Stored data
Lemma opt_dot_skip {R} n s c (k : str -> caps -> option R) :
  starts is_dot s = false -> run n (opt (Chr is_dot)) s c k = k s c.
Proof.
  intros H. unfold opt. cbn [run rep_loop].
  destruct s as [|a s]; cbn in *; [reflexivity|]. rewrite H. reflexivity.
Qed.

Lemma opt_dot_take {R} n s c (k : str -> caps -> option R) x :
  k s c = Some x -> run n (opt (Chr is_dot)) ("."%char :: s) c k = Some x.
Proof.
  intros H. unfold opt. cbn [run rep_loop]. change (is_dot "."%char) with true.
  cbn iota. rewrite decide_True by (cbn; lia). cbn. rewrite H. reflexivity.
Qed.

(** ** Stripping blanks *)

Lemma lstrip_spec s :
  exists w, s = w ++ lstrip s /\ forallb is_space w = true
            /\ starts is_space (lstrip s) = false.
Proof.
  induction s as [|a s (w & Hs & Hw & Hst)]; cbn.
  - exists []. auto.
  - destruct (is_space a) eqn:Ha.
    + exists (a :: w). cbn. rewrite Ha, Hw, <- Hs. auto.
    + exists []. cbn. auto.
Qed.

Lemma rstrip_spec s :
  exists w, s = rstrip s ++ w /\ forallb is_space w = true
            /\ (rstrip s = [] \/
                exists r z, rstrip s = r ++ [z] /\ is_space z = false).
Proof.
  induction s as [|a s (w & Hs & Hw & Hr)]; cbn.
  - exists []. auto.
  - destruct (rstrip s) as [|b r] eqn:Hrs.
    + cbn in Hs. subst w. destruct (is_space a) eqn:Ha.
      * exists (a :: s). cbn. rewrite Ha, Hw. auto.
      * exists s. split; [reflexivity|]. split; [exact Hw|].
        right. exists [], a. auto.
    + exists w. split; [rewrite Hs at 1; reflexivity|]. split; [exact Hw|].
      right. destruct Hr as [Hr|(r' & z & Hr & Hz)]; [discriminate|].
      exists (a :: r'), z. rewrite Hr. auto.
Qed.

Lemma rstrip_app_space s w :
  forallb is_space w = true -> rstrip (s ++ w) = rstrip s.
Proof.
  intros Hw. assert (Hrw : rstrip w = []).
  { induction w as [|a w IH]; cbn in *; [reflexivity|].
    apply andb_prop in Hw as [Ha Hw]. rewrite IH, Ha; auto. }
  induction s as [|a s IH]; cbn; [exact Hrw|]. rewrite IH. reflexivity.
Qed.

Lemma rstrip_idem s : rstrip (rstrip s) = rstrip s.
Proof.
  destruct (rstrip_spec s) as (w & Hs & Hw & _).
  rewrite Hs at 2. symmetry. apply rstrip_app_space, Hw.
Qed.

Lemma rstrip_app_keep s r :
  rstrip r <> [] -> rstrip (s ++ r) = s ++ rstrip r.
Proof.
  intros Hr. induction s as [|a s IH]; cbn; [reflexivity|].
  rewrite IH. destruct (s ++ rstrip r) eqn:E; [|reflexivity].
  apply app_eq_nil in E as [_ E]. congruence.
Qed.

Lemma lstrip_app_space w s :
  forallb is_space w = true -> lstrip (w ++ s) = lstrip s.
Proof.
  induction w as [|a w IH]; cbn; intros Hw; [reflexivity|].
  apply andb_prop in Hw as [-> Hw]. auto.
Qed.

Lemma lstrip_all_space w : forallb is_space w = true -> lstrip w = [].
Proof.
  intros Hw. rewrite <- (app_nil_r w). rewrite lstrip_app_space; auto.
Qed.

Lemma strip_all_space w : forallb is_space w = true -> strip w = [].
Proof. intros Hw. unfold strip. rewrite lstrip_all_space; auto. Qed.

Lemma last_part (u u1 u2 r : str) z :
  u = u1 ++ u2 -> u2 <> [] -> u = r ++ [z] -> exists v, u2 = v ++ [z].
Proof.
  intros -> Hne Hu. destruct (exists_last Hne) as (v & y & ->).
  rewrite app_assoc in Hu. apply app_inj_tail in Hu as [_ ->]. eauto.
Qed.

(** A text is all blanks, or it is its stripped text between blanks; the
    stripped text starts and ends with a character that is not a blank. *)
Lemma strip_cases t :
  (forallb is_space t = true /\ strip t = []) \/
  exists w a u w',
    t = w ++ (a :: u) ++ w' /\ forallb is_space w = true
    /\ forallb is_space w' = true /\ is_space a = false /\ strip t = a :: u
    /\ (forall u1 u2, u = u1 ++ u2 -> u2 <> [] ->
        exists v z, u2 = v ++ [z] /\ is_space z = false).
Proof.
  destruct (lstrip_spec t) as (w & Ht & Hw & Hst).
  destruct (rstrip_spec (lstrip t)) as (w' & Hl & Hw' & Hr).
  fold (strip t) in Hl, Hr. destruct Hr as [Hr|(r & z & Hr & Hz)].
  - left. split; [|exact Hr]. rewrite Hr in Hl. cbn in Hl.
    rewrite Hl in Hst. destruct w' as [|b w'].
    + rewrite Ht, Hl, app_nil_r. exact Hw.
    + cbn in *. apply andb_prop in Hw' as [Hb _]. congruence.
  - right. destruct (strip t) as [|a u] eqn:Hs.
    { destruct r; discriminate. }
    exists w, a, u, w'. repeat split; auto.
    + rewrite Ht at 1. rewrite Hl. reflexivity.
    + rewrite Hl in Hst. exact Hst.
    + intros u1 u2 Hu Hne. destruct r as [|b r]; cbn in Hr.
      * injection Hr as -> ->. destruct u1, u2; try discriminate. congruence.
      * injection Hr as -> Hu'. destruct (last_part u u1 u2 r z Hu Hne Hu') as [v ->].
        eauto.
Qed.

Lemma strip_idem t : strip (strip t) = strip t.
Proof.
  destruct (strip_cases t) as [[_ ->]|(w & a & u & w' & _ & _ & _ & Ha & Hs & _)];
    [reflexivity|].
  rewrite Hs. unfold strip at 1. cbn [lstrip]. rewrite Ha, <- Hs.
  apply rstrip_idem.
Qed.

Lemma strip_between w t w' :
  forallb is_space w = true -> forallb is_space w' = true ->
  strip (w ++ t ++ w') = strip t.
Proof.
  intros Hw Hw'. unfold strip. rewrite lstrip_app_space by auto.
  destruct (lstrip_spec t) as (v & Ht & Hv & Hst).
  rewrite Ht at 1. rewrite <- app_assoc, lstrip_app_space by auto.
  destruct (lstrip t) as [|a s] eqn:Hl.
  - cbn. rewrite lstrip_all_space; auto.
  - cbn in Hst. cbn [app lstrip]. rewrite Hst.
    change (a :: s ++ w') with ((a :: s) ++ w').
    apply rstrip_app_space, Hw'.
Qed.

(** ** Matching a contents line *)

Lemma run_bol {R} n s c (k : str -> caps -> option R) :
  length s = n -> run n Bol s c k = k s c.
Proof. intros H. cbn [run]. rewrite decide_True; auto. Qed.

Ltac list_norm := repeat (progress (cbn [app]; rewrite <- ?app_assoc)).

Lemma take_prefix_eq (s w rest : str) :
  s = w ++ rest -> take (length s - length rest) s = w.
Proof. intros ->. apply take_prefix. Qed.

WORK INSTRUCTIONS
Only the lines containing "right" are needed; copy each of them from the data.

EXERCISE OUTPUT
        right. exists [], a. auto.
      right. destruct Hr as [Hr|(r' & z & Hr & Hz)]; [discriminate|].
  - right. destruct (strip t) as [|a u] eqn:Hs.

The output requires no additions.